In case the view class being tested has some `permission_classes` your tests can inherit
`BaseAuthenticatedViewTest` (`from drftest import BaseAuthenticatedViewTest`) instead of
`BaseViewTest`. This way you should also override a fourth method which looks like:
```python
@abstractmethod
def _get_permission_classes(self):
"""
Should return a list of permission classes. drftest generates a testcase to check if
result of calling this method matches those specified by `permission_classes` attribute
of your class. This way you can test your permission classes separately and in other
tests just use drftest's auto-generated testcases to check if correct permissions are set.
"""
raise NotImplementedError()
```

Finally whenever you need to make a request use `self._get_for_response`, `self._post_for_response`,
`self._put_for_response`, `self._head_for_response` or `self._patch_for_response`. Here's what each
of their parameters does (None of them are required. They all have default values.):

* **User** is user of the request. User will be authenticated using `AuthProvider` you wrote earlier.
If user is not given, request will be sent using an anonymous user.
* **data** is body of requests (in case of things like POST) or query parameters (in case of
things like GET or DELETE that do not have a body.)
* **url_kwargs** is a dictionary specifying path parameters to use.
* **format** defaults to `json`. Can also be set to `multipart`. Docs will not get generated
for multipart requests.
* **docs** is a boolean whether or not the request should appear in docs and defaults to `True`
* **extra [as kwargs]** Headers can be passed as kwargs.

# Using generated docs
Docs are generated to be used with [mkdocs](https://www.mkdocs.org/). Installing it takes only
a single command. After installing it you can use `mkdocs serve` to run the docs and then
visit them at `http://localhost:8000`. You can
also generate a static website out of it very easily.
For more information visit [mkdocs](https://www.mkdocs.org/).

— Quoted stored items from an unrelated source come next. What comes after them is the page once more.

(** The loop and the check after it. *)
Lemma scan_mantissa_iff precision mantissa st : 0 <= precision ->
  scan_mantissa precision mantissa scan_start = Ok st /\
  (ds_digitsBeforePoint st =? 0) || (ds_decimalPoint st && (ds_digitsAfterPoint st =? 0)) = false <->
  exists i f, mantissa = i +:+ print_fraction f /\ wf_mantissa i f = true /\ slen (core (all_of i f)) <= precision /\ st = scan_of i f.
Proof.
  intros Hp. rewrite scan_start_of. destruct (span_digits mantissa) as (i & rest & -> & Hi & Hr).
  rewrite scan_digits by done. cbn [extend_all fst snd]. rewrite sapp_nil_l. replace (all_of EmptyString None +:+ i) with i by done.
  assert (Hnone : all_of i None = i) by apply sapp_nil_r.
  destruct rest as [|c rest].
  - rewrite sapp_nil_r. cbn [scan_mantissa]. split.
    + intros [H1 H2]. destruct (Z.leb_spec (slen (core i)) precision) as [Hl|]; [|done]. injection H1 as <-.
      exists i, None. apply orb_false_iff in H2 as [H2%Z.eqb_neq _]. cbn [print_fraction]. rewrite sapp_nil_r, Hnone.
      split_and!; try done. unfold wf_mantissa. rewrite andb_true_r. apply wf_digits_true. split; [|done].
      intros ->. by apply H2.
    + intros (j & f & E & Hw & Hl & ->). unfold wf_mantissa in Hw. apply andb_true_iff in Hw as [Hj%wf_digits_true Hf].
      destruct f as [f|]; [exfalso|].
      * cbn [print_fraction] in E. assert (Hno : no_byte "." i) by (by apply digits_no_byte). unfold no_byte in Hno.
        rewrite E, sforall_app in Hno. cbn [sforall] in Hno. by rewrite andb_false_r in Hno.
      * cbn [print_fraction] in E. rewrite sapp_nil_r in E. subst j. rewrite Hnone in Hl. rewrite (proj2 (Z.leb_le _ _) Hl).
        split; [done|]. apply orb_false_iff. split; [|done]. apply Z.eqb_neq. change (slen i <> 0). rewrite slen_zero. apply Hj.
  - assert (Hc : is_digit c = false) by exact Hr. destruct (Ascii.eqb_spec c ".") as [->|Hdot].
    + destruct (span_digits rest) as (f & tail & -> & Hf & Ht). destruct (decide (i = EmptyString)) as [->|Hne].
      { split.
        - intros [H _]. exfalso. by destruct (_ <=? precision) in H.
        - intros (j & g & E & Hw & _). unfold wf_mantissa in Hw. apply andb_true_iff in Hw as [[Hj Hd]%wf_digits_true _].
          destruct j as [|d j]; [done|]. rewrite sapp_nil_l, sapp_cons in E. injection E as <- _. cbn [sforall] in Hd.
          by apply andb_true_iff in Hd as [Hd _]. }
      change (EmptyString +:+ i) with i. cbn [scan_mantissa]. rewrite scan_point by done. cbn [rbind].
      assert (Hall : all_of i (Some f) = i +:+ f) by done.
      assert (Hstep : slen (core i) <= precision ->
        scan_mantissa precision (f +:+ tail) (scan_of i (Some EmptyString)) =
        if slen (core (i +:+ f)) <=? precision then scan_mantissa precision tail (scan_of i (Some f))
        else Err (decimal_error "decimal value exceeds the source precision")).
      { intros Hl. rewrite scan_digits; [|done|unfold all_of; cbn [default from_option]; unfold id; by rewrite sapp_nil_r].
        cbn [extend_all fst snd]. rewrite sapp_nil_l. unfold all_of. cbn [default from_option]. unfold id. by rewrite sapp_nil_r. }
      pose proof (core_grows_all f i) as Hg. split.
      * intros [H1 H2]. destruct (Z.leb_spec (slen (core i)) precision) as [Hl|]; [|done]. rewrite Hstep in H1 by done.
        destruct (Z.leb_spec (slen (core (i +:+ f))) precision) as [Hl'|]; [|done]. destruct tail as [|d tail].
        -- cbn [scan_mantissa] in H1. injection H1 as <-. exists i, (Some f). rewrite sapp_nil_r. split_and!; try done.
           unfold wf_mantissa. rewrite andb_true_iff, !wf_digits_true. split_and!; try done. intros ->.
           apply orb_false_iff in H2 as [_ H2]. done.
        -- exfalso. cbn [scan_mantissa] in H1. assert (Hd : is_digit d = false) by exact Ht. unfold scan_step in H1.
           rewrite Hd in H1. by destruct (Ascii.eqb d ".").
      * intros (j & g & E & Hw & Hl & ->). unfold wf_mantissa in Hw. apply andb_true_iff in Hw as [[Hj Hjd]%wf_digits_true Hg'].
        destruct g as [g|]; cbn [print_fraction] in E.
        -- apply no_byte_app_inj in E as [<- E]; [|by apply digits_no_byte..]. apply wf_digits_true in Hg' as [Hgn Hgd].
           assert (f = g /\ tail = EmptyString) as [-> ->].
           { clear -E Hf Ht Hgd. revert g E Hgd. induction f as [|a f IH]; intros g E Hgd.
             - rewrite sapp_nil_l in E. subst tail. destruct g as [|b g]; [done|]. cbn [sforall starts_with] in *.
               apply andb_true_iff in Hgd as [Hb _]. congruence.
             - rewrite sapp_cons in E. destruct g as [|b g]; [done|]. injection E as -> E. cbn [sforall] in *.
               apply andb_true_iff in Hf as [_ Hf], Hgd as [_ Hgd]. by destruct (IH Hf g E Hgd) as [-> ->]. }
           rewrite Hall in Hl. rewrite (proj2 (Z.leb_le (slen (core i)) precision)) by lia. rewrite Hstep by lia.
           rewrite (proj2 (Z.leb_le _ _) Hl). cbn [scan_mantissa]. split; [done|]. apply orb_false_iff.
           split; [|apply andb_false_iff; right]; apply Z.eqb_neq; cbn; by rewrite slen_zero.
        -- exfalso. rewrite sapp_nil_r in E. assert (Hno : no_byte "." j) by (by apply digits_no_byte). unfold no_byte in Hno.
           rewrite <- E, sforall_app in Hno. cbn [sforall] in Hno. by rewrite andb_false_r in Hno.
    + split.
      * intros [H1 _]. exfalso. destruct (slen (core i) <=? precision); [|done]. cbn [scan_mantissa] in H1. unfold scan_step in H1.
        rewrite (proj2 (Ascii.eqb_neq c ".") Hdot), Hc in H1. done.
      * intros (j & g & E & Hw & _). exfalso. unfold wf_mantissa in Hw. apply andb_true_iff in Hw as [[Hj Hjd]%wf_digits_true Hg'].
        assert (Hin : sforall (fun d => is_digit d || Ascii.eqb d ".") (i +:+ String c rest) = true).
        { rewrite E. apply mantissa_chars; [done|]. destruct g as [g|]; [|done]. by apply wf_digits_true in Hg' as [_ ?]. }
        rewrite sforall_app in Hin. cbn [sforall] in Hin. rewrite Hc, (proj2 (Ascii.eqb_neq c ".") Hdot) in Hin. by rewrite andb_false_r in Hin.
Qed.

Here's how you can install mkdocs onn mac and ubuntu respectively.

```
brew install mkdocs
sudo apt-get install mkdocs-doc
```

# Advantages
* You will not repeat things like writing url of test, name of class being tested,
authentication mechanism for user sending requests in your tests, etc in each and every test.
* Tests of your view will all look quite similar even if multiple people are working on them
simultaneously.
* Docs will get generated from your tests.